> TASK TO CARRY OUT
From the records below, return every line containing the word "ltac".

Stored data entries
(* ===== verification/Simd128.v ===== *)
(** * The 128-bit vector interface of the reachability index

    [ProfileReachedIndexSIMD] uses four operations on a 128-bit register
    ([simd_set1_u8], [simd_max_u8], [simd_min_u8], [makeMask]) and, through
    the union [ReachedElement], the 16 bytes of the register as an array.
    The class [Simd128] is that signature and [Simd128Laws] what the index
    needs of it; [Simd128Neon] and [Simd128Sse] provide the instances.

    This file also derives, from the laws alone, the bytes of the filter
    that [update] builds and of a label after the filter is applied. *)

From S2P Require Import Prelude.

Local Open Scope Z_scope.

(** The bytes the comment on [makeMask] promises: [0xFF] in bytes
    [0 .. round-2], [0x00] in the rest. *)
Definition mask_bytes (round : Z) : list Z :=
  replicate (Z.to_nat (round - 1)) 255 ++ replicate (Z.to_nat (17 - round)) 0.

(** The bytes of [FILTER]: untouched rounds carry [0xFF], the round of the
    update and every later one carry the position. *)
Definition filter_bytes (position round : Z) : list Z :=
  replicate (Z.to_nat (round - 1)) 255 ++
  replicate (Z.to_nat (17 - round)) position.

(** The bytes of a label after [simd_min_u8] with the filter. *)
Definition relax_bytes (position round : Z) (l : list Z) : list Z :=
  zip_with Z.min l (filter_bytes position round).

Class Simd128 : Type := {
  simd128_t : Type;
  (** the to_bytes a register of this type can hold *)
  simd128_ok : simd128_t → Prop;
  (** the register read through the other member of a union with
      [u_int8_t[16]], as [ReachedElement::values] does *)
  to_bytes : simd128_t → list Z;
  (** the register after those 16 bytes were written *)
  of_bytes : list Z → simd128_t;
  simd_set1_u8 : Z → simd128_t;
  simd_max_u8 : simd128_t → simd128_t → simd128_t;
  simd_min_u8 : simd128_t → simd128_t → simd128_t;
  makeMask : Z → result simd128_t;
  simd128_eq_dec :: EqDecision simd128_t;
  simd128_ok_dec :: ∀ v, Decision (simd128_ok v);
}.

Class Simd128Laws (B : Simd128) : Prop := {
  to_bytes_ok v : simd128_ok v → lanes_ok 16 8 (to_bytes v);
  of_bytes_ok l : lanes_ok 16 8 l → simd128_ok (of_bytes l);
  to_bytes_of_bytes l : lanes_ok 16 8 l → to_bytes (of_bytes l) = l;
  of_bytes_to_bytes v : simd128_ok v → of_bytes (to_bytes v) = v;
  simd_set1_u8_ok x : in_range 8 x → simd128_ok (simd_set1_u8 x);
  to_bytes_set1 x : in_range 8 x → to_bytes (simd_set1_u8 x) = replicate 16 x;
  simd_max_u8_ok a b :
    simd128_ok a → simd128_ok b → simd128_ok (simd_max_u8 a b);
  to_bytes_max a b :
    simd128_ok a → simd128_ok b →
    to_bytes (simd_max_u8 a b) = zip_with Z.max (to_bytes a) (to_bytes b);
  simd_min_u8_ok a b :
    simd128_ok a → simd128_ok b → simd128_ok (simd_min_u8 a b);
  to_bytes_min a b :
    simd128_ok a → simd128_ok b →
    to_bytes (simd_min_u8 a b) = zip_with Z.min (to_bytes a) (to_bytes b);
  makeMask_spec round :
    1 ≤ round ≤ 16 →
    ∃ m, makeMask round = Ok m ∧ simd128_ok m ∧ to_bytes m = mask_bytes round;
}.

(** ** The specification lists *)

Lemma mask_bytes_length round :
  1 ≤ round ≤ 16 → length (mask_bytes round) = 16%nat.
Proof. intros. unfold mask_bytes. rewrite length_app, !length_replicate. lia. Qed.

Lemma mask_bytes_ok round : 1 ≤ round ≤ 16 → lanes_ok 16 8 (mask_bytes round).
Proof.
  split; [by apply mask_bytes_length|].
  apply Forall_app; split; apply Forall_replicate; solve_u.
Qed.

Lemma filter_bytes_length position round :
  1 ≤ round ≤ 16 → length (filter_bytes position round) = 16%nat.
Proof. intros. unfold filter_bytes. rewrite length_app, !length_replicate. lia. Qed.

Lemma filter_bytes_lookup position round (i : nat) :
  1 ≤ round ≤ 16 → (i < 16)%nat →
  filter_bytes position round !! i =
  Some (if decide (Z.of_nat i < round - 1) then 255 else position).
Proof.
  intros Hr Hi. unfold filter_bytes. case_decide.
  - rewrite lookup_app_l by (rewrite length_replicate; lia).
    apply lookup_replicate_2. lia.
  - rewrite lookup_app_r by (rewrite length_replicate; lia).
    apply lookup_replicate_2. rewrite length_replicate. lia.
Qed.

Lemma filter_bytes_max position round :
  1 ≤ round ≤ 16 → in_range 8 position →
  zip_with Z.max (replicate 16 position) (mask_bytes round) =
  filter_bytes position round.
Proof.
  intros Hr Hp. unfold mask_bytes, filter_bytes.
  replace 16%nat with (Z.to_nat (round - 1) + Z.to_nat (17 - round))%nat by lia.
  rewrite replicate_add, zip_with_app by (by rewrite !length_replicate).
  rewrite !zip_with_replicate. do 2 f_equal; solve_u.
Qed.

Lemma filter_bytes_ok position round :
  1 ≤ round ≤ 16 → in_range 8 position →
  lanes_ok 16 8 (filter_bytes position round).
Proof.
  split; [by apply filter_bytes_length|].
  apply Forall_app; split; apply Forall_replicate; solve_u.
Qed.

Lemma relax_bytes_length position round l :
  1 ≤ round ≤ 16 → length l = 16%nat →
  length (relax_bytes position round l) = 16%nat.
Proof.
  intros. unfold relax_bytes.
  rewrite length_zip_with, filter_bytes_length by done. lia.
Qed.

(** Lane [i] of a relaxed label: rounds before [round] keep their byte,
    the others take the minimum with the position. *)
Lemma relax_bytes_lookup position round l (i : nat) x :
  1 ≤ round ≤ 16 → lanes_ok 16 8 l → l !! i = Some x →
  relax_bytes position round l !! i =
  Some (if decide (Z.of_nat i < round - 1) then x else x `min` position).
Proof.
  intros Hr [Hlen Hl] Hx. pose proof (lookup_lt_Some _ _ _ Hx).
  unfold relax_bytes. rewrite lookup_zip_with, Hx. simpl.
  rewrite filter_bytes_lookup by lia. simpl. f_equal.
  case_decide; [|done].
  rewrite Forall_lookup in Hl. specialize (Hl _ _ Hx). solve_u.
Qed.

Lemma relax_bytes_ok position round l :
  1 ≤ round ≤ 16 → in_range 8 position → lanes_ok 16 8 l →
  lanes_ok 16 8 (relax_bytes position round l).
Proof.
  intros Hr Hp Hl. split; [apply relax_bytes_length; [done|apply Hl]|].
  apply Forall_lookup. intros i y Hy.
  destruct (l !! i) as [x|] eqn:Hx.
  - rewrite (relax_bytes_lookup _ _ _ _ x) in Hy by done.
    destruct Hl as [_ Hl]. rewrite Forall_lookup in Hl. specialize (Hl _ _ Hx).
    simplify_eq. case_decide; solve_u.
  - unfold relax_bytes in Hy. rewrite lookup_zip_with, Hx in Hy. done.
Qed.

Lemma relax_bytes_lookup_inv position round l (i : nat) v :
  1 ≤ round ≤ 16 → lanes_ok 16 8 l →
  relax_bytes position round l !! i = Some v →
  ∃ x, l !! i = Some x ∧
       v = if decide (Z.of_nat i < round - 1) then x else x `min` position.
Proof.
  intros Hr Hl Hv. destruct (l !! i) as [x|] eqn:Hx.
  - rewrite (relax_bytes_lookup _ _ _ _ x) in Hv by done. exists x. by simplify_eq.
  - unfold relax_bytes in Hv. by rewrite lookup_zip_with, Hx in Hv.
Qed.

(** *** The filter and the order on positions *)

Section relax_order.
Context (position round : Z) (Hround : 1 ≤ round ≤ 16).
Implicit Types (l : list Z).

Local Abbreviation relax := (relax_bytes position round).

(** The filter only lowers. *)
Lemma relax_bytes_le l : lanes_ok 16 8 l → lanes_le (relax l) l.
Proof.
  intros Hl. apply lanes_le_lookup.
  split; [rewrite relax_bytes_length; [by destruct Hl|done|by destruct Hl]|].
  intros i y x (x' & Hx' & ->)%relax_bytes_lookup_inv Hx; [|done..].
  simplify_eq. case_decide; lia.
Qed.

(** It is monotone in the label. *)
Lemma relax_bytes_mono l' l :
  lanes_ok 16 8 l' → lanes_ok 16 8 l → lanes_le l' l → lanes_le (relax l') (relax l).
Proof.
  intros Hl' Hl [_ Hle]%lanes_le_lookup. apply lanes_le_lookup.
  split; [rewrite !relax_bytes_length; [done|done|by destruct Hl|done|by destruct Hl']|].
  intros i y x (y' & Hy' & ->)%relax_bytes_lookup_inv
    (x' & Hx' & ->)%relax_bytes_lookup_inv; [|done..].
  specialize (Hle _ _ _ Hy' Hx'). case_decide; lia.
Qed.

(** It keeps the positions falling with the round. *)
Lemma relax_bytes_descending l :
  lanes_ok 16 8 l → descending l → descending (relax l).
Proof.
  intros Hl Hd. apply descending_lookup.
  intros i j x y Hij (x' & Hx' & ->)%relax_bytes_lookup_inv
    (y' & Hy' & ->)%relax_bytes_lookup_inv; [|done..].
  pose proof (descending_lookup_le l i j _ _ Hd ltac:(lia) Hx' Hy').
  do 2 case_decide; lia.
Qed.

(** A label that is already as good at [round], and falling, is below
    every relaxed label it was below ... *)
Lemma relax_bytes_above l' l q :
  lanes_ok 16 8 l → descending l' → lanes_le l' l →
  l' !! Z.to_nat (round - 1) = Some q → q ≤ position →
  lanes_le l' (relax l).
Proof.
  intros Hl Hd [Hlen Hle]%lanes_le_lookup Hq Hqp. apply lanes_le_lookup.
  split; [rewrite relax_bytes_length by (done || apply Hl); destruct Hl; congruence|].
  intros i y x Hy (x' & Hx' & ->)%relax_bytes_lookup_inv; [|done..].
  specialize (Hle _ _ _ Hy Hx'). case_decide; [done|].
  pose proof (descending_lookup_le l' (Z.to_nat (round - 1)) i _ _ Hd ltac:(lia) Hq Hy).
  lia.
Qed.

(** ... and the filter does not change it. *)
Lemma relax_bytes_id l q :
  lanes_ok 16 8 l → descending l →
  l !! Z.to_nat (round - 1) = Some q → q ≤ position →
  relax l = l.
Proof.
  intros Hl Hd Hq Hqp. lanes_ext 16%nat i.
  - by destruct Hl.
  - apply relax_bytes_length; [done|by destruct Hl].
  - apply relax_bytes_lookup_inv in Hx as (x' & Hx' & ->); [|done..].
    simplify_eq. case_decide; [done|].
    pose proof (descending_lookup_le l (Z.to_nat (round - 1)) i _ _ Hd ltac:(lia) Hq Hx').
    lia.
Qed.

End relax_order.

(** ** Consequences of the laws *)

Section laws.
Context {B : Simd128} {BL : Simd128Laws B}.

Lemma to_bytes_length v : simd128_ok v → length (to_bytes v) = 16%nat.
Proof. intros Hv. by destruct (to_bytes_ok v Hv). Qed.

Lemma to_bytes_lookup_range v (i : nat) x :
  simd128_ok v → to_bytes v !! i = Some x → in_range 8 x ∧ (i < 16)%nat.
Proof.
  intros Hv Hx. destruct (to_bytes_ok v Hv) as [Hlen Hall]. split.
  - by eapply Forall_lookup_1.
  - apply lookup_lt_Some in Hx. lia.
Qed.

Lemma to_bytes_inj v w :
  simd128_ok v → simd128_ok w → to_bytes v = to_bytes w → v = w.
Proof.
  intros Hv Hw Heq. rewrite <- (of_bytes_to_bytes v), <- (of_bytes_to_bytes w) by done.
  by rewrite Heq.
Qed.

(** The filter of [update]: the broadcast position under the mask. *)
Lemma to_bytes_filter position round m :
  1 ≤ round ≤ 16 → in_range 8 position →
  makeMask round = Ok m →
  simd128_ok (simd_max_u8 (simd_set1_u8 position) m) ∧
  to_bytes (simd_max_u8 (simd_set1_u8 position) m) = filter_bytes position round.
Proof.
  intros Hr Hp Hm. destruct (makeMask_spec round Hr) as (m' & Hm' & Hok & Hv).
  assert (m' = m) as -> by congruence.
  pose proof (simd_set1_u8_ok position Hp). split.
  - by apply simd_max_u8_ok.
  - rewrite to_bytes_max, to_bytes_set1, Hv by done. by apply filter_bytes_max.
Qed.

(** One iteration's store: the label under the filter. *)
Lemma to_bytes_relax position round m v :
  1 ≤ round ≤ 16 → in_range 8 position →
  makeMask round = Ok m → simd128_ok v →
  simd128_ok (simd_min_u8 v (simd_max_u8 (simd_set1_u8 position) m)) ∧
  to_bytes (simd_min_u8 v (simd_max_u8 (simd_set1_u8 position) m)) =
  relax_bytes position round (to_bytes v).
Proof.
  intros Hr Hp Hm Hv. destruct (to_bytes_filter position round m) as [Hok Hf]; [done..|].
  split; [by apply simd_min_u8_ok|]. by rewrite to_bytes_min, Hf.
Qed.

End laws.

> TASK ANSWER
  pose proof (descending_lookup_le l i j _ _ Hd ltac:(lia) Hx' Hy').
  pose proof (descending_lookup_le l' (Z.to_nat (round - 1)) i _ _ Hd ltac:(lia) Hq Hy).
    pose proof (descending_lookup_le l (Z.to_nat (round - 1)) i _ _ Hd ltac:(lia) Hq Hx').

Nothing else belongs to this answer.